TwinFlow: Realizing One-step Generation on Large Models with Self-adversarial Flows

Recent advances in large multi-modal generative models have demonstrated impressive capabilities in multi-modal generation, including image and video generation. These models are typically built upon multi-step frameworks like diffusion and flow matching, which inherently limits their inference efficiency (requiring 40-100 Number of Function Evaluations (NFEs)). While various few-step methods aim to accelerate the inference, existing solutions have clear limitations. Prominent distillation-based methods, such as progressive and consistency distillation, either require an iterative distillation procedure or show significant degradation at very few steps (< 4-NFE). Meanwhile, integrating adversarial training into distillation (e.g., DMD/DMD2 and SANA-Sprint) to enhance performance introduces training instability, added complexity, and high GPU memory overhead due to the auxiliary trained models.
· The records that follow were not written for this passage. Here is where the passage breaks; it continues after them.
Lemma installed_ok ctx w key identity s config snapshot :
  coherent w → readiness_of w = healthy key →
  profile_ok (setStatus ctx (status_text config snapshot)
                (on_session (set_last_healthy (Some key) identity) (on_world (λ _, w) s))).
Proof.
  intros Hc Hr. constructor; rewrite ?shown_setStatus; simpl; try done.
  - rewrite Hr. by intros ? [= ->].
  - rewrite Hr. by intros [? [=]].
  - intros text Htext. right. split; [by eexists|]. by exists config, snapshot.
Qed.

(** What does not touch the profile, its keys or the statuses. *)
Lemma profile_ok_ext s s' :
  profile_ok s → coherent (ts_world s') → readiness_of (ts_world s') = readiness_of (ts_world s) →
  lastHealthyCapabilityKey (ts_session s') = lastHealthyCapabilityKey (ts_session s) →
  ts_statuses s' = ts_statuses s → profile_ok s'.
Proof.
  intros [? Hk Hu Hs] Hc Hr Hl Hst. assert (shown s' = shown s) as E by (unfold shown; by rewrite Hst).
  by constructor; rewrite ?Hr, ?Hl, ?E.
Qed.

Lemma notify_world m w : coherent (notify m w) ↔ coherent w.
Proof. by destruct w as [[p h] out]. Qed.
Lemma notify_readiness m w : readiness_of (notify m w) = readiness_of w.
Proof. by destruct w as [[p h] out]. Qed.

Lemma warn_ok t config s : profile_ok s → profile_ok (warn_startup t config s).
Proof.
  intros Hs. unfold warn_startup. destruct (_ && _); [|done]. destruct (securityPolicyWarning _); [|done].
  apply (profile_ok_ext s); simpl; rewrite ?notify_readiness; try done. apply notify_world, Hs.
Qed.

Lemma requested_ok t m config s : profile_ok s → profile_ok (request_capabilities t m config s).
Proof.
  intros Hs. unfold request_capabilities. destruct (resolve _ _) as [promise r].
  by apply (profile_ok_ext s); try apply Hs.
Qed.
Lemma adds_input data s : adds (caused (ov_input data) s) (started (ov_input data) s) s
  (handleInput number_text parseTuiKey options data s).
Proof.
  unfold handleInput. destruct (ov_disposed s) eqn:Hd; [adds_same|].
  destruct (handle data (ov_model s)) as [effect m] eqn:Eh.
  assert (Em : m = (handle data (ov_model s)).2) by (by rewrite Eh).
  assert (Hp : pressed (ov_input data) s effect) by (split; [done|exists data; by rewrite Eh]).
  destruct effect; cbn [applyEffect].
  - adds_same.
  - rewrite Em. apply adds_save; [done..|by rewrite Eh].
  - rewrite Em. apply adds_save; [done..|by rewrite Eh].
  - apply adds_close; [|adds_same]. intros _. split; [done|by left].
  - unfold compact. cbn [ov_model on_model].
    case_match; [apply adds_emit; [done|adds_same]|].
    destruct (bool_decide (state m = dirty)) eqn:Hst; [apply adds_emit; [done|adds_same]|].
    destruct (negb (is_auto _)) eqn:Hau; [apply adds_emit; [done|adds_same]|].
    apply adds_hide; [done..| |adds_same]. intros hid. split; [done|]. intros data' [= <-]. cbv zeta. rewrite <- Em.
    apply bool_decide_eq_false in Hst. by apply negb_false_iff in Hau.
  - case_match; [|apply adds_emit; [done|adds_same]]. apply adds_hide; try done. adds_same.
  - apply adds_hide; try done. adds_same.
  - apply adds_hide; try done. adds_same.
  - apply adds_await; [done|]. apply adds_emit; [done|adds_same].
  - apply adds_emit; [done|adds_same].
Qed.
Lemma bridge_gate diagnostics :
  assertRemoteCompactionBridge diagnostics = Ret tt →
  ∃ fs capabilities, diagnostics = Ret (VObj fs) ∧ field fs "capabilities" = VArr (VStr <$> capabilities) ∧
    ("remote_compaction_v2" ∈ capabilities ∨ "compact_endpoint" ∈ capabilities).
Proof.
  unfold assertRemoteCompactionBridge. destruct diagnostics as [d|]; [|done].
  destruct (as_record d) as [fs|] eqn:Hd; [|done]. destruct d; try done. injection Hd as ->.
  destruct (string_items (field fs "capabilities")) as [cs|] eqn:Hc; [|done].
  rewrite guard_throw_ret. intros Hin. bool_to_prop. exists fs, cs. split_and!; [done| |done].
  unfold string_items in Hc. destruct (field fs "capabilities"); try done. f_equal.
  apply mapM_Some in Hc. clear Hin. induction Hc as [|v s l k Hv _ IH]; [done|]. cbn.
  rewrite IH. f_equal. destruct v; by simplify_eq.
Qed.

(** C37: The extension starts only on a host that declares every API version it
    was written for and can set the usage boundary, and, on a host with
    providers, only with a bridge that reports Remote Compaction and a process
    slot with a compatible router; it then has the policy of the configuration
    it loaded, the routes of that policy and a lease that is bound to nothing.
    Otherwise the process has no new instance and the router is untouched, and
    a runtime whose bridge was refused is shut down. *)
Theorem extension_starts_only_on_compatible_host pi h entry loaded slot diagnostics rt p :
  let '(r, p') := piCodexAdaptor normalizedEntryPath pi h entry loaded slot diagnostics rt p in
  let routes := is_function pi "registerProvider" in
  match r with
  | Throw e =>
      instances p' = instances p ∧ p_router p' = p_router p ∧
      match e with
      | host_error _ | slot_error => stopped p' = stopped p
      | diagnostics_error _ | bridge_error _ => routes = true ∧ stopped p' = stopped p ++ [Runtime.shutdown rt]
      end
  | Ret _ =>
      if is_function pi "registerCommand" then
        Forall (λ name, field (host_values pi) name = VNum 1%Z)
          ["extensionSdkApiVersion"; "providerPayloadCompactionApiVersion";
           "compactionFailureResultApiVersion"; "providerCheckpointCommitApiVersion"] ∧
        is_function pi "setProviderCheckpointUsageBoundary" = true ∧
        (routes = true → slot = true ∧ ∃ fs capabilities,
           diagnostics = Ret (VObj fs) ∧ field fs "capabilities" = VArr (VStr <$> capabilities) ∧
           ("remote_compaction_v2" ∈ capabilities ∨ "compact_endpoint" ∈ capabilities)) ∧
        ∃ x, instances p' = instances p ++ [x] ∧ x_host x = pi ∧
          x_providers x = refresh loaded initial_providers ∧
          ∀ id, x_registry x !! id =
            if routes && bool_decide (id = "openai-codex" ∨ id ∈ x_providers x)
            then Some (route_config id) else None
      else p' = p
  end.
Proof.
  unfold piCodexAdaptor. destruct (is_function pi "registerCommand"); [|done]. cbn [negb].
  destruct (assertProviderPayloadCompactionHost pi) as [[]|m] eqn:Ha; [|done].
  apply host_gate in Ha as [Hv Hf].
  destruct (if is_function pi "registerProvider" then _ else _) as [[]|e] eqn:Hb.
  - destruct (_ && _) eqn:Hs; [done|]. split_and!; [done..| |].
    + intros Hr. rewrite Hr in Hb, Hs. apply bridge_gate in Hb. by destruct slot.
    + destruct (started_instances pi h entry loaded rt p) as [l Hl]. eexists. split_and!; [exact Hl| | |].
      * unfold registerSelectedProviderRoutes. by destruct (has_routes _).
      * unfold registerSelectedProviderRoutes. by destruct (has_routes _).
      * apply started_routes.
  - cbn. split_and!; [done..|]. destruct (is_function pi "registerProvider"); [|done].
    unfold assertRemoteCompactionBridge in Hb. destruct diagnostics as [d|e']; [|by injection Hb as <-].
    destruct (as_record d); [|by injection Hb as <-].
    destruct (string_items _); [|by injection Hb as <-].
    unfold guard_throw in Hb. destruct (_ || _); [done|]. by injection Hb as <-.
Qed.
End extension.

(** ** A host with every function *)

Definition full_host : PiHost := {|
  host_values := [("extensionSdkApiVersion", VNum 1%Z); ("providerPayloadCompactionApiVersion", VNum 1%Z);
                  ("compactionFailureResultApiVersion", VNum 1%Z); ("providerCheckpointCommitApiVersion", VNum 1%Z)];
  host_functions := ["registerCommand"; "setProviderCheckpointUsageBoundary"; "registerProvider";
                     "unregisterProvider"; "getThinkingLevel"] ++ TOOL_FUNCTIONS |}.

Definition full_diagnostics : jsval := VObj [("capabilities", VArr [VStr "remote_compaction_v2"])].

Definition full_start : process_event (H := plain_host) :=
  e_start full_host sample_host "/ext" (Ret createDefaultConfig) true (Ret full_diagnostics) new_runtime.

(** An instance is started and bound to a session. *)
Definition full_events : list (process_event (H := plain_host)) :=
  [full_start; e_session_start 0 "s"; e_config_loaded 0 0 (Ret createDefaultConfig); e_refreshed 0 0].
Definition full_late : list (process_event (H := plain_host)) :=
  [e_config_changed 0 createDefaultConfig None; e_session_start 1 "s"; e_runtime 0 ev_shutdown].

Definition codex_model : ProviderActivationModel :=
  {| am_provider := "openai-codex"; am_api := "openai-codex-responses" |}.

Definition full_run : list (process_event (H := plain_host)) → process plain_host → process plain_host :=
  process_run (H1 := bits_json) (λ p, p) id.

Definition full_instance : instance plain_host :=
  default (new_instance (λ p, p) full_host sample_host "/ext" (Ret createDefaultConfig) new_runtime)
    (instances (full_run full_events new_process) !! 0).

Lemma shutdown_ends_the_instance_witness :
  let p0 := full_run full_events new_process in
  let p2 := full_run full_late (process_step (H1 := bits_json) (λ p, p) id (e_session_shutdown 0) p0) in
  (request codexResponses codex_model (VStr "s") p0).1 = by_adaptor 0 ∧
  (request codexResponses codex_model (VStr "s") p2).1 ≠ by_adaptor 0.
Proof.
  split; [vm_compute; reflexivity|].
  destruct (shutdown_ends_the_instance (H1 := bits_json) (λ p, p) id full_events 0 full_late eq_refl
    full_instance ltac:(vm_compute; reflexivity) ltac:(vm_compute; reflexivity)) as (x1 & x2 & _ & _ & _ & _ & _ & Hr & _).
  apply (Hr codexResponses codex_model (VStr "s") codexResponses).
Defined.
(* ===== verification/CompactionUi.v ===== *)
(** * CompactionUi

    [src/src/integration/pi/codex-compaction-ui.ts]: the status and the
    notifications of an inline compaction, and the one-line rendering of a
    checkpoint.  The functions of the host's UI may be missing and may throw;
    [ui_log] records the calls made, in order. *)

From Stdlib Require Import Lia QArith Qcanon.
From Stdlib Require Import Lia QArith Qcanon ZifyNat ZifyN.
From S2P Require Import Prelude Compaction Decimal.

(** ** Token counts *)

(** [useGrouping]: a comma before every third digit from the right. *)
Fixpoint group_digits (s : string) : string :=
  match s with
  | EmptyString => EmptyString
  | String c s =>
      String c (if negb (String.eqb s "") && (String.length s mod 3 =? 0)%nat
                then ("," ++ group_digits s)%string else group_digits s)
  end.

(** [toLocaleString("en-US", ...)] of a rounded number that is not negative. *)
Definition toLocaleString (n : Z) : string := group_digits (decimal n).

(** [toExponential(3)] of an integer of at least four digits: four significant
    digits, halves rounded up, and the exponent. *)
Definition toExponential3 (n : Z) : string :=
  let e := (Z.of_nat (String.length (decimal n)) - 1)%Z in
  let p := (10 ^ (e - 3))%Z in
  let m := ((n + p / 2) / p)%Z in
  let '(m, e) := if (m =? 10000)%Z then (1000, e + 1)%Z else (m, e) in
  match decimal m with
  | String c s => (String c ("." ++ s) ++ "e+" ++ decimal e)%string
  | EmptyString => EmptyString
  end.

Definition MAX_FORMATTED_TOKEN_COUNT_LENGTH : nat := 24.

Definition formatTokenCount (value : jsnum) : option string :=
  match value with
  | NFin q =>
      if num_ltb value 0%Z then None else
      let rounded := math_round q in
      let formatted := toLocaleString rounded in
      Some (if (String.length formatted <=? MAX_FORMATTED_TOKEN_COUNT_LENGTH)%nat
            then formatted else toExponential3 rounded)
  | _ => None
  end.

Example format_zero : formatTokenCount 0%Z = Some "0". Proof. reflexivity. Qed.
Example format_grouped : formatTokenCount 1234567%Z = Some "1,234,567". Proof. reflexivity. Qed.
Example format_exact : formatTokenCount 999999999999999999%Z = Some "999,999,999,999,999,999".
Proof. reflexivity. Qed.
Example format_exponent : formatTokenCount 1234500000000000000%Z = Some "1.235e+18". Proof. reflexivity. Qed.
Example format_carry : formatTokenCount 9999900000000000000%Z = Some "1.000e+19". Proof. reflexivity. Qed.
Example format_half : formatTokenCount (NFin (Q2Qc (5 # 2))) = Some "3". Proof. reflexivity. Qed.

(** ** Status and notifications *)

Definition CODEX_REMOTE_COMPACTION_STATUS_KEY : string := "codex-adaptor.remote-compaction".
Definition CODEX_REMOTE_COMPACTION_LABEL : string := "Codex checkpoint".

Inductive CodexInlineCompactionPhase := phase_threshold | phase_recompact.
Definition CODEX_INLINE_COMPACTION_PHASE_LABELS (phase : CodexInlineCompactionPhase) : string :=
  match phase with phase_threshold => "Codex compaction" | phase_recompact => "Codex re-compaction" end.

Inductive CodexInlineCompactionOutcome := inline_error | inline_cancel | inline_indeterminate.
Inductive CodexCompactionCompletionTrigger :=
| provider_inline | trigger_manual | trigger_threshold | trigger_overflow.
#[export] Instance trigger_eq_dec : EqDecision CodexCompactionCompletionTrigger.
Proof. solve_decision. Defined.

Inductive notice_type := notice_info | notice_warning | notice_error.

(** A call of [setStatus], under the key above, or of [notify]. *)
Inductive ui_call :=
| called_setStatus (key : string) (text : option string)
| called_notify (message : string) (type : notice_type).

(** [ctx.ui]: [ui_broken] when reading it throws; a function is missing or
    there, and then throws or not. *)
Inductive ui_function := ui_missing | ui_returns | ui_throws.
Record StatusUI := { ui_broken : bool; ui_setStatus : ui_function; ui_notify : ui_function }.

Abbreviation ui_run := (stateful (list ui_call) unit).

(** [ctx.ui.f?.(...)]. *)
Definition ui_invoke (ui : StatusUI) (f : ui_function) (call : ui_call) : ui_run unit :=
  if ui_broken ui then st_lift (Throw tt) else
  match f with
  | ui_missing => mret tt
  | ui_returns => st_modify (λ log, log ++ [call])
  | ui_throws => st_modify (λ log, log ++ [call]);; st_lift (Throw tt)
  end.

Definition setStatus (ui : StatusUI) (text : option string) : ui_run unit :=
  st_catch (ui_invoke ui (ui_setStatus ui) (called_setStatus CODEX_REMOTE_COMPACTION_STATUS_KEY text))
    (λ _, mret tt).
Definition clearStatus (ui : StatusUI) : ui_run unit := setStatus ui None.
Definition notify (ui : StatusUI) (message : string) (type : notice_type) : ui_run unit :=
  st_catch (ui_invoke ui (ui_notify ui) (called_notify message type)) (λ _, mret tt).

Definition beginInline (ui : StatusUI) (phase : CodexInlineCompactionPhase) : ui_run unit :=
  setStatus ui (Some (CODEX_INLINE_COMPACTION_PHASE_LABELS phase ++ ": creating checkpoint")%string).

Definition clearInline (ui : StatusUI) : ui_run unit := clearStatus ui.

Definition saved_message (tokensBefore : jsnum) : string :=
  match formatTokenCount tokensBefore with
  | None => (CODEX_REMOTE_COMPACTION_LABEL ++ " saved")%string
  | Some count => (CODEX_REMOTE_COMPACTION_LABEL ++ " saved (" ++ count ++ " tokens before compaction)")%string
  end.

Definition completeInline (ui : StatusUI) (tokensBefore : jsnum)
    (trigger : CodexCompactionCompletionTrigger) : ui_run unit :=
  clearStatus ui;;
  if negb (bool_decide (trigger = provider_inline)) then mret tt
  else notify ui (saved_message tokensBefore) notice_info.

Definition failInlineForTrigger (ui : StatusUI) (outcome : CodexInlineCompactionOutcome)
    (trigger : CodexCompactionCompletionTrigger) : ui_run unit :=
  clearStatus ui;;
  if negb (bool_decide (trigger = provider_inline)) then mret tt else
  match outcome with
  | inline_cancel => notify ui "Codex compaction cancelled" notice_warning
  | inline_error => notify ui "Codex checkpoint failed" notice_error
  | inline_indeterminate => notify ui "Codex checkpoint outcome could not be verified" notice_warning
  end.

Definition failInline (ui : StatusUI) (outcome : CodexInlineCompactionOutcome) : ui_run unit :=
  failInlineForTrigger ui outcome provider_inline.

(** ** The entry renderer *)

(** [entry.navigation], when it is a checkpoint with a token count. *)
Definition providerCheckpointNavigation (navigation : jsval) : option jsnum :=
  match navigation with
  | VObj fs =>
      if negb (bool_decide (field fs "role" = VStr "provider_checkpoint")) then None else
      match field fs "tokensBefore" with
      | VNum n => if is_finite n && negb (num_ltb n 0%Z) then Some n else None
      | _ => None
      end
  | _ => None
  end.

(** A custom entry of the session; [entry_data] is never read. *)
Record CustomEntry := { entry_customType : string; entry_navigation : jsval; entry_data : jsval }.

Definition renderRemoteCompactionEntry (fg : string → string → string) (entry : CustomEntry) : option string :=
  if negb (String.eqb (entry_customType entry) CODEX_REMOTE_COMPACTION_KIND) then None else
  tokensBefore ← providerCheckpointNavigation (entry_navigation entry);
  count ← formatTokenCount tokensBefore;
  Some (fg "borderAccent"
          (CODEX_REMOTE_COMPACTION_LABEL ++ " (" ++ count ++ " tokens before compaction)")%string).

(** [registerEntryRenderer]: what the host has registered, [None] when it has
    no such function or it throws. *)
Definition registerEntryRenderer (registrable : ui_function) : option string :=
  match registrable with ui_returns => Some CODEX_REMOTE_COMPACTION_KIND | _ => None end.

(** ** What the listeners call, one after the other *)

Inductive ui_op :=
| op_begin (phase : CodexInlineCompactionPhase)
| op_clear
| op_complete (tokensBefore : jsnum) (trigger : CodexCompactionCompletionTrigger)
| op_fail (outcome : CodexInlineCompactionOutcome) (trigger : CodexCompactionCompletionTrigger).

Definition ui_op_run (ui : StatusUI) (op : ui_op) : ui_run unit :=
  match op with
  | op_begin phase => beginInline ui phase
  | op_clear => clearInline ui
  | op_complete tokensBefore trigger => completeInline ui tokensBefore trigger
  | op_fail outcome trigger => failInlineForTrigger ui outcome trigger
  end.

Fixpoint ui_ops_run (ui : StatusUI) (ops : list ui_op) : ui_run unit :=
  match ops with
  | [] => mret tt
  | op :: ops => ui_op_run ui op;; ui_ops_run ui ops
  end.

(** * Facts of the compaction feedback

    Token counts are written exactly and within their bound; the status and
    the notifications never disturb the code that asks for them. *)

(** ** Grouping *)

Lemma length_group_digits s : String.length (group_digits s) = String.length s + (String.length s - 1) / 3.
Proof.
  induction s as [|c s IH]; [done|]. cbn [group_digits String.length].
  destruct (String.eqb_spec s "") as [->|Hne]; [done|]. cbn [negb andb].
  assert (0 < String.length s) by (destruct s; simpl; [done|lia]).
  destruct (Nat.eqb_spec (String.length s mod 3) 0); rewrite ?length_str_app, IH; simpl String.length;
    rewrite ?Nat.sub_0_r;
    pose proof (Nat.div_mod_eq (String.length s) 3); pose proof (Nat.div_mod_eq (String.length s - 1) 3);
    pose proof (Nat.mod_upper_bound (String.length s) 3); pose proof (Nat.mod_upper_bound (String.length s - 1) 3); lia.
Qed.

Lemma read_group_digits s a : read_digits (group_digits s) a = read_digits s a.
Proof.
  revert a. induction s as [|c s IH]; intros a; [done|]. cbn [group_digits read_digits].
  destruct (_ && _); [|apply IH]. cbn [append read_digits]. by rewrite IH.
Qed.

(** ** The exponent form *)

Lemma significant_digits n (k : nat) : 3 ≤ k →
  (10 ^ Z.of_nat k ≤ n < 10 ^ Z.of_nat (S k))%Z →
  let p := (10 ^ (Z.of_nat k - 3))%Z in
  (1000 ≤ (n + p / 2) / p ≤ 10000)%Z.
Proof.
  intros Hk Hn p. assert (Hp : (0 < p)%Z) by (apply Z.pow_pos_nonneg; lia).
  assert (Hpow : (10 ^ Z.of_nat k = 1000 * p)%Z).
  { subst p. change 1000%Z with (10 ^ 3)%Z. rewrite <-Z.pow_add_r by lia. f_equal. lia. }
  rewrite pow10_S, Hpow in Hn. pose proof (Z.div_pos p 2). pose proof (Z.mul_div_le p 2).
  split; [apply Z.div_le_lower_bound; lia|]. apply Z.lt_succ_r, Z.div_lt_upper_bound; lia.
Qed.

Lemma length_toExponential3 n (k : nat) : 3 ≤ k < 400 →
  (10 ^ Z.of_nat k ≤ n < 10 ^ Z.of_nat (S k))%Z → String.length (toExponential3 n) ≤ 10.
Proof.
  intros Hk Hn. assert (Hl : String.length (decimal n) = S k).
  { pose proof (length_decimal_ge k n ltac:(lia)). pose proof (Z.pow_pos_nonneg 10 (Z.of_nat k)).
    pose proof (length_decimal_le k n ltac:(lia)). lia. }
  unfold toExponential3. rewrite Hl. replace (Z.of_nat (S k) - 1)%Z with (Z.of_nat k) by lia.
  pose proof (significant_digits n k ltac:(lia) Hn) as Hm. cbn zeta in Hm.
  set (m := ((n + 10 ^ (Z.of_nat k - 3) / 2) / 10 ^ (Z.of_nat k - 3))%Z) in *.
  assert (Hlen : ∀ m e, (0 ≤ m < 10 ^ Z.of_nat 4)%Z → (0 ≤ e < 10 ^ Z.of_nat 3)%Z →
    String.length (match decimal m with
      | String c s => (String c ("." ++ s) ++ "e+" ++ decimal e)%string | EmptyString => "" end) ≤ 10).
  { intros m' e Hm' He. pose proof (length_decimal_le 3 m' Hm'). pose proof (length_decimal_le 2 e He).
    destruct (decimal m') as [|c s]; [simpl; lia|].
    rewrite length_str_app. cbn [String.length append] in *. rewrite ?length_str_app. cbn [String.length]. lia. }
  assert (10 ^ Z.of_nat 4 = 10000 ∧ 10 ^ Z.of_nat 3 = 1000)%Z as [E4 E3] by done.
  destruct (Z.eqb_spec m 10000); apply Hlen; rewrite ?E4, ?E3; lia.
Qed.

(** The digits of a positive number determine its decade. *)
Lemma decade n : (0 < n)%Z → ∃ k : nat, (10 ^ Z.of_nat k ≤ n < 10 ^ Z.of_nat (S k))%Z.
Proof.
  intros Hn. assert (Hb : ∃ j : nat, (n < 10 ^ Z.of_nat (S j))%Z).
  { exists (Z.to_nat (Z.log2 n)). apply decimal_fuel. lia. }
  destruct Hb as [j Hj]. induction j as [|j IH].
  - exists 0. split; [simpl; lia|done].
  - destruct (Z.lt_ge_cases n (10 ^ Z.of_nat (S j))) as [Hlt|Hge]; [by apply IH|]. exists (S j). done.
Qed.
To this end, we propose TwinFlow, a simple yet effective framework for training 1-step generative models that bypasses the need of fixed pretrained teacher models and avoids standard adversarial networks during training, making it ideal for building large-scale, efficient models. On text-to-image tasks, our method achieves a GenEval score of 0.83 in 1-NFE, outperforming strong baselines like SANA-Sprint (a GAN loss-based framework) and RCGM (a consistency-based framework). Notably, we demonstrate the scalability of TwinFlow by full-parameter training on Qwen-Image-20B and transform it into an efficient few-step generator. With just 1-NFE, our approach matches the performance of the original 100-NFE model on both the GenEval and DPG-Bench benchmarks, reducing computational cost by $100\times$ with minor quality degradation. Project page is available at https://zhenglin-cheng.com/twinflow.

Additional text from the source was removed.